For patients who do not respond to anti-IL-6 therapies, other immunosuppressive agents such as rituximab, cyclophosphamide, or corticosteroids may be used. These therapies help control the immune system and prevent disease progression.

3. Supportive Care

Supportive care is crucial for managing the symptoms and complications of MCD. This may include:

• Treatment of anemia: Blood transfusions or erythropoietin may be needed to manage anemia.
• Management of organomegaly: Enlarged organs, such as the spleen or liver, may require additional treatment if they cause discomfort or dysfunction.
• Infection prevention: Patients with MCD, particularly those on immunosuppressive therapy, are at increased risk of infections. Vaccinations and prophylactic antibiotics may be necessary to reduce the risk of opportunistic infections.

Prognosis and Complications

The prognosis for Castleman disease varies widely depending on the subtype and response to treatment.

1. Unicentric Castleman Disease (UCD)

The prognosis for UCD is generally excellent. Most patients are cured with surgical removal of the affected lymph node, and recurrence is rare. Long-term outcomes are generally favorable, and patients can expect a normal life expectancy following successful treatment.
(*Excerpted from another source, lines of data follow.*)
Lemma bearer_verdicts_witness :
  ∃ tr, run_trace (bearer (J := toy_jwt) [github_issuer] (Some "Bearer h.p.s")) tr
          (Ok (GITHUB_ISSUER +:+ "#" +:+ "repo:o/r")) ∧ granted github_issuer main_branch_claims.
Proof.
  pose (tr := [Ev (Auth_CachedKey (J := toy_jwt) GITHUB_ISSUER "k1") (Some 7, false)] : list (Event (AuthOp (J := toy_jwt)))).
  assert (Hrun : run_trace (bearer (J := toy_jwt) [github_issuer] (Some "Bearer h.p.s")) tr
    (Ok (GITHUB_ISSUER +:+ "#" +:+ "repo:o/r"))).
  { apply run_step. apply run_ret. }
  exists tr. split; [done|].
  destruct (bearer_verdicts (J := toy_jwt) _ _ _ _ Hrun) as (token & cfg & claims & Htok & [Hin _] & Hv & Hg & _).
  apply list_elem_of_singleton in Hin as ->. destruct Hv as (kid & key & expired & _ & _ & Hd).
  assert (claims = main_branch_claims) as <-; [|done].
  revert Hd. cbn. case_bool_decide; [|done]. by intros [= <-].
Defined.

Lemma keys_come_from_trusted_places_witness :
  safe_url (U := toy_url) "https://token.actions.githubusercontent.com/.well-known/jwks".
Proof.
  pose (url := "https://token.actions.githubusercontent.com/.well-known/jwks").
  assert (Hrun : run_trace (fetch_keys (J := toy_jwt) (U := toy_url) github_issuer)
    [Ev (Fetch_Discovery (GITHUB_ISSUER +:+ "/.well-known/openid-configuration")) (Ok url);
     Ev (Fetch_Get url) (Ok "{}")] (Ok [("k1", 7)])).
  { apply run_step. apply run_step. apply run_ret. }
  destruct (keys_come_from_trusted_places (J := toy_jwt) (U := toy_url) _ _ _ Hrun) as [Hget _].
  apply Hget. by left.
Defined.

Lemma jwks_cache_discipline_witness :
  cached_key (foldl cache_step issuer_new
    [Cache_Refresh 0; Cache_Refresh 1; Cache_Complete 2 2 (Ok {["k1" := 7]}); Cache_Refresh 5; Cache_Refresh 12]) "k1" 20
    = (Some 7, false) ∧ (20 < 2 + KEY_TTL)%Z.
Proof.
  set (es := [Cache_Refresh 0; Cache_Refresh 1; Cache_Complete 2 2 (Ok {["k1" := 7]}); Cache_Refresh 5; Cache_Refresh 12]).
  assert (Hc : cached_key (foldl cache_step issuer_new es) "k1" 20 = (Some 7, false)) by by_computation.
  split; [exact Hc|].
  destruct (jwks_cache_discipline es 0 "k1" 7 false 20) as [_ Hk]; [cbn; lia|].
  destruct (Hk Hc) as (fetched & keys & Hl & _ & Hexp). cbn in Hl. injection Hl as <- _. by apply Hexp.
Defined.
2. Multicentric Castleman Disease (MCD)

The prognosis for MCD is more variable and depends on the underlying cause, disease severity, and response to treatment. Patients with HHV-8-associated MCD generally have a better prognosis with appropriate antiviral therapy and immunomodulatory treatment. However, patients with idiopathic MCD may have a more unpredictable course, with the potential for relapses and complications.

Complications of MCD include:

• Infections: Immunosuppressive therapy and HIV-related immune suppression increase the risk of opportunistic infections.
• Organ dysfunction: Persistent inflammation can lead to multi-organ dysfunction, particularly affecting the liver, kidneys, and lungs.
• Secondary malignancies: Patients with MCD are at increased risk of developing certain cancers, including lymphoma and Kaposi sarcoma.

Conclusion

Castleman disease is a rare and complex lymphoproliferative disorder that presents in both localized (unicentric) and systemic (multicentric) forms. While unicentric Castleman disease is typically curable with surgery, multicentric Castleman disease can be life-threatening and requires a multifaceted treatment approach. Understanding the different subtypes, their pathophysiology, and the available treatment options is essential for providing optimal care to affected patients.

For medical students and doctors, Castleman disease represents an important but rare differential diagnosis in patients presenting with lymphadenopathy and systemic symptoms. Advances in immunotherapy and antiviral treatments offer hope for improved outcomes, particularly for patients with multicentric disease.